Thursday, December 24, 2009

You Read This Sh**?!?!

Before I launch into the whirlwind chaos that is family time,  I have to throw a shout out. Apparently someone reads this Wahine nonsense, someone other than me on the occasional spell check read through (operative word here being occasional) I know this because I am now getting dysfunctional love/hate mail..and not just from Megs anymore. So I'm back on the Wahine. Merry Christmas. Not that it would help but I do have a very good excuse.

I used to at the station during normal human hours...8 ish to 6 ish. Than an opportunity opened for my old shift schedule having me at work by 4:30 am, yes that's am, and I jumped on it. I am one in 100,000 people who love being up before the God herself. Still intend on doing the family tree...but I know this much there's some farmer blood somewhere...just look at these shoulders..linebackers weep at their awesomeness.

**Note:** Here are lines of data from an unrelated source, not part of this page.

(* ===== verification/ZipGrammar.v ===== *)
(** * The grammar of a ZIP archive, and its headers and extra fields ([zip.rs])

    What the bytes of an accepted ZIP32 archive are, stated without the
    reader: encodings of the local and central headers, the descriptor, the
    extra fields and the end record, the agreement between the two headers of
    a member, and their arrangement.  Fields the reader ignores (times,
    versions, internal attributes) are existentially quantified.  Then the
    classifier of extra fields and the header readers are shown to accept
    exactly these encodings. *)

From stdpp Require Import gmap.
From S2P Require Import Prelude Utf8 Findings Interval Snapshot Ir Layout ByteFields ZipFields ZipRecords Zip32 ZipSearch ZipLayout.
Local Open Scope Z_scope.
Local Open Scope rust_scope.

(** ** Extra fields *)

(** An extra field: its identifier and its data. *)
Definition extra_item : Type := Z * list byte.
Definition extra_item_bytes (f : extra_item) : list byte :=
  le_bytes 2 f.1 ++ le_bytes 2 (Z.of_nat (length f.2)) ++ f.2.
Definition extra_bytes (fs : list extra_item) : list byte := concat (map extra_item_bytes fs).

Record extra_item_ok (profile : ZipInterpretationProfile) (f : extra_item) : Prop := {
  item_id : 0 <= f.1 <= u16_max;
  item_size : Z.of_nat (length f.2) <= u16_max;
  item_profile : denies_extra_fields profile = false;
  item_denied : is_denied_extra_id f.1 = false
}.

(** The evidence of fields laid out from [start]. *)
Fixpoint extra_records (site : ExtraSite) (start : Z) (fs : list extra_item) :
    list ExtraFieldRecord :=
  match fs with
  | [] => []
  | f :: fs =>
      {| site := site; id := f.1; header_range := mkrange start 4;
         data_range := mkrange (start + 4) (Z.of_nat (length f.2)); disposition := Ignored |}
      :: extra_records site (start + 4 + Z.of_nat (length f.2)) fs
  end.

(** An extra region some profile admits: distinct admitted fields, end to end. *)
Definition extra_region (profile : ZipInterpretationProfile) (extra : list byte)
    (fs : list extra_item) : Prop :=
  extra = extra_bytes fs /\ NoDup (map fst fs) /\ Forall (extra_item_ok profile) fs.

(** ** Headers *)

(** The fields of a central header the reader ignores. *)
Record CentralIgnored : Type := {
  ci_version_needed : Z; ci_time : Z; ci_date : Z; ci_internal_attributes : Z
}.
Definition central_fields (h : CentralHeader) (i : CentralIgnored) : list field :=
  [(4%nat, CDH_SIG); (2%nat, ch_version_made_by h); (2%nat, ci_version_needed i);
   (2%nat, ch_flags h); (2%nat, ch_method h); (2%nat, ci_time i); (2%nat, ci_date i);
   (4%nat, ch_crc h); (4%nat, ch_comp h); (4%nat, ch_uncomp h);
   (2%nat, Z.of_nat (length (ch_name h))); (2%nat, Z.of_nat (length (ch_extra h)));
   (2%nat, Z.of_nat (length (ch_comment h))); (2%nat, 0); (2%nat, ci_internal_attributes i);
   (4%nat, ch_external_attributes h); (4%nat, ch_lfh_offset h)].
Definition central_bytes (h : CentralHeader) (i : CentralIgnored) : list byte :=
  fields_bytes (central_fields h i) ++ ch_name h ++ ch_extra h ++ ch_comment h.

(** A central header of the ZIP32 language at [pos]. *)
Definition central_at (cd : list byte) (pos : Z) (h : CentralHeader) : Prop :=
  ch_end h pos <= Z.of_nat (length cd)
  /\ ch_comp h <> u32_max /\ ch_uncomp h <> u32_max /\ ch_lfh_offset h <> u32_max
  /\ exists i, Forall field_ok (central_fields h i)
       /\ range pos (ch_end h 0) cd = central_bytes h i.

Record LocalIgnored : Type := { li_time : Z; li_date : Z }.
Definition local_fields (l : LocalHeader) (i : LocalIgnored) : list field :=
  [(4%nat, LFH_SIG); (2%nat, lh_version_needed l); (2%nat, lh_flags l); (2%nat, lh_method l);
   (2%nat, li_time i); (2%nat, li_date i); (4%nat, lh_crc l); (4%nat, lh_comp_size l);
   (4%nat, lh_uncomp_size l); (2%nat, Z.of_nat (length (lh_name l)));
   (2%nat, Z.of_nat (length (lh_extra l)))].
Definition local_bytes (l : LocalHeader) (i : LocalIgnored) : list byte :=
  fields_bytes (local_fields l i) ++ lh_name l ++ lh_extra l.

(** A local header at [off]. *)
Definition local_at (bs : list byte) (off : Z) (l : LocalHeader) : Prop :=
  lh_extra_offset l = off + 30 + Z.of_nat (length (lh_name l))
  /\ lh_data_offset l = lh_extra_offset l + Z.of_nat (length (lh_extra l))
  /\ lh_data_offset l <= Z.of_nat (length bs)
  /\ exists i, Forall field_ok (local_fields l i)
       /\ range off (lh_data_offset l - off) bs = local_bytes l i.

(** ** The data descriptor *)

Definition value_width (w : DataDescriptorWidth) : nat :=
  match w with Zip32 => 4 | Zip64 => 8 end.
Definition descriptor_values (w : DataDescriptorWidth) (crc comp uncomp : Z) : list field :=
  [(4%nat, crc); (value_width w, comp); (value_width w, uncomp)].
(** The signed form, or the unsigned one when its first word cannot be taken
    for the signature. *)
Definition descriptor_at (bs : list byte) (off : Z) (w : DataDescriptorWidth)
    (crc comp uncomp stop : Z) : Prop :=
  stop <= Z.of_nat (length bs) /\
  ((stop = off + 8 + 2 * Z.of_nat (value_width w)
    /\ range off (stop - off) bs
       = fields_bytes ((4%nat, DATA_DESCRIPTOR_SIG) :: descriptor_values w crc comp uncomp))
   \/ (crc <> DATA_DESCRIPTOR_SIG /\ stop = off + 4 + 2 * Z.of_nat (value_width w)
       /\ range off (stop - off) bs = fields_bytes (descriptor_values w crc comp uncomp))).

(** ** Metadata without record signatures *)

Definition structural_signatures : list Z :=
  [ZIP64_EOCD_SIG; ZIP64_LOCATOR_SIG; EOCD_SIG; LFH_SIG; CDH_SIG; DATA_DESCRIPTOR_SIG].
Definition clean (data : list byte) : Prop :=
  forall sig, sig ∈ structural_signatures -> forall p q, data <> p ++ le_bytes 4 sig ++ q.

(** ** Members *)

(** The two headers of a member tell one story. *)
Record headers_agree (h : CentralHeader) (l : LocalHeader) : Prop := {
  agree_name : lh_name l = ch_name h;
  agree_method : lh_method l = ch_method h;
  agree_flags : lh_flags l = ch_flags h;
  agree_sizes :
    if gp3 (ch_flags h)
    then (lh_comp_size l = 0 \/ lh_comp_size l = ch_comp h)
         /\ (lh_uncomp_size l = 0 \/ lh_uncomp_size l = ch_uncomp h)
         /\ (lh_crc l = 0 \/ lh_crc l = ch_crc h)
    else lh_comp_size l = ch_comp h /\ lh_uncomp_size l = ch_uncomp h /\ lh_crc l = ch_crc h
}.

Definition flags_allowed (profile : ZipInterpretationProfile) (flags : Z) : Prop :=
  match allowed_flags profile with
  | Some allowed => Z.land flags (Z.lxor u16_max allowed) = 0
  | None => True
  end.

(** The member the reader makes of its headers. *)
Definition entry_member (at_ : Z) (h : CentralHeader) (l : LocalHeader) (name : str)
    (record_end : Z) (extra : list ExtraFieldRecord) : ZipMember :=
  let payload_end := lh_data_offset l + ch_comp h in
  {| zm_raw_name := ch_name h; zm_name := name; zm_method := ch_method h;
     zm_flags := ch_flags h; zm_creator_system := Z.shiftr (ch_version_made_by h) 8;
     zm_external_attributes := ch_external_attributes h; zm_crc := ch_crc h;
     zm_comp_size := ch_comp h; zm_uncomp_size := ch_uncomp h; zm_lfh_offset := ch_lfh_offset h;
     zm_data_offset := lh_data_offset l; zm_record_end := record_end;
     zm_is_dir := ends_with_byte "/" name; zm_extra_fields := extra;
     zm_source_ranges :=
       {| local_header := mkrange (ch_lfh_offset h) (lh_data_offset l - ch_lfh_offset h);
          compressed_payload := mkrange (lh_data_offset l) (ch_comp h);
          data_descriptor :=
            if gp3 (ch_flags h) then Some (mkrange payload_end (record_end - payload_end)) else None;
          central_header := mkrange at_ (ch_end h 0) |};
     zm_zip64_evidence := None |}.

(** A member whose central header starts at [at_]. *)
Record zip32_entry (bs : list byte) (profile : ZipInterpretationProfile) (at_ : Z)
    (h : CentralHeader) (l : LocalHeader) (m : ZipMember) : Prop := {
  entry_local : local_at bs (ch_lfh_offset h) l;
  entry_agree : headers_agree h l;
  entry_flags : flags_allowed profile (ch_flags h);
  entry_comment : clean (ch_comment h);
  entry_type : validate_directory_metadata (zm_name m) (ch_version_made_by h)
    (ch_external_attributes h) (ch_method h) (ch_crc h) (ch_comp h) (ch_uncomp h) = Ok ();
  entry_name : decode_name_for_profile (ch_name h) (ch_flags h) profile = Ok (zm_name m);
  entry_stored : gp3 (ch_flags h) = true -> ch_method h = 0 ->
    contains_stream_signature (range (lh_data_offset l) (ch_comp h) bs) = false;
  entry_descriptor :
    if gp3 (ch_flags h)
    then descriptor_at bs (lh_data_offset l + ch_comp h) Zip32 (ch_crc h) (ch_comp h)
           (ch_uncomp h) (zm_record_end m)
    else zm_record_end m = lh_data_offset l + ch_comp h;
  entry_is : exists cfs lfs,
    extra_region profile (ch_extra h) cfs /\ extra_region profile (lh_extra l) lfs
    /\ m = entry_member at_ h l (zm_name m) (zm_record_end m)
         (extra_records Central (at_ + 46 + Z.of_nat (length (ch_name h))) cfs
          ++ extra_records Local (lh_extra_offset l) lfs)
}.

(** The headers of the directory, end to end: position, members and the bytes
    charged to the metadata counter. *)
Inductive zip32_entries (bs cd : list byte) (profile : ZipInterpretationProfile)
    (cd_offset : Z) : Z -> list ZipMember -> Z -> Prop :=
  | entries_nil : zip32_entries bs cd profile cd_offset 0 [] 0
  | entries_snoc pos ms charge h l m :
      zip32_entries bs cd profile cd_offset pos ms charge ->
      central_at cd pos h ->
      zip32_entry bs profile (cd_offset + pos) h l m ->
      zip32_entries bs cd profile cd_offset (ch_end h pos) (ms ++ [m])
        (charge + Z.of_nat (length (ch_name h)) + Z.of_nat (length (lh_extra l))).

(** ** The archive *)

Definition end_fields (count cd_size cd_offset comment_len : Z) : list field :=
  [(4%nat, EOCD_SIG); (2%nat, 0); (2%nat, 0); (2%nat, count); (2%nat, count);
   (4%nat, cd_size); (4%nat, cd_offset); (2%nat, comment_len)].

Record zip32_archive (bs : list byte) (profile : ZipInterpretationProfile) (a : ZipArchive) :
    Prop := {
  archive_last : last_eocd bs (za_eocd_offset a) (za_comment_len a);
  archive_end :
    range (za_eocd_offset a) EOCD_MIN bs
    = fields_bytes (end_fields (Z.of_nat (length (za_members a))) (za_cd_size a) (za_cd_offset a)
        (za_comment_len a));
  archive_count : Z.of_nat (length (za_members a)) < u16_max;
  archive_size : 0 <= za_cd_size a < u32_max;
  archive_offset : 0 <= za_cd_offset a < u32_max;
  archive_lands : za_cd_offset a + za_cd_size a = za_eocd_offset a;
  archive_comment : clean (range (za_eocd_offset a + EOCD_MIN) (za_comment_len a) bs);
  archive_entries : exists charge,
    zip32_entries bs (range (za_cd_offset a) (za_cd_size a) bs) profile (za_cd_offset a)
      (za_cd_size a) (za_members a) charge
    /\ za_metadata_bytes a = za_comment_len a + za_cd_size a + charge;
  archive_tiled : exists ms, ms ≡ₚ za_members a /\ records_tile 0 ms (za_cd_offset a);
  archive_plain : za_zip64_eocd a = None /\ za_zip64_locator a = None
}.

(** ** The extra-field classifier

    The classifier always returns, and accepts exactly the regions that are
    distinct admitted fields laid end to end. *)

#[local] Arguments le_bytes : simpl never.

Lemma length_extra_item f :
  Z.of_nat (length (extra_item_bytes f)) = 4 + Z.of_nat (length f.2).
Proof. unfold extra_item_bytes. rewrite !length_app, !length_le_bytes. lia. Qed.

Lemma extra_bytes_snoc fs f : extra_bytes (fs ++ [f]) = extra_bytes fs ++ extra_item_bytes f.
Proof. unfold extra_bytes. rewrite map_app, concat_app. simpl. by rewrite app_nil_r. Qed.

Lemma extra_records_app site start fs gs :
  extra_records site start (fs ++ gs)
  = extra_records site start fs
    ++ extra_records site (start + Z.of_nat (length (extra_bytes fs))) gs.
Proof.
  revert start. induction fs as [|f fs IH]; intros start.
  - simpl. f_equal. lia.
  - cbn [extra_records app]. rewrite IH. do 3 f_equal. unfold extra_bytes. cbn [map concat].
    rewrite length_app, Nat2Z.inj_add, length_extra_item. lia.
Qed.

So with the new schedule and a few new responsibilities on the plate at work, plus the holidays (and I know you all know what a headache that can be), and all the orchestration that takes, my usual 4 hours sleep schedule evaporated. In the words of 2009 - cuts had to be made and the Wahine has been dieting.  Time to plump her back up. She is a bodacious babe after all.

In the three days I've been home I've had 4 people come up and ask if I was ok. Dear Doc - no need to check the vitals - can you just run a diagnostic on the blog and save us both an hour?  I'm great ya'll and had I known you were voluntarily reading these shenanigans - I would have set the alarm an hour earlier for you. Megs- you win. And the rest of yous...thank you. This one's for you.  I will figure it back into the routine. Love Jen. Now on to the adventure that is my pilgrimage west.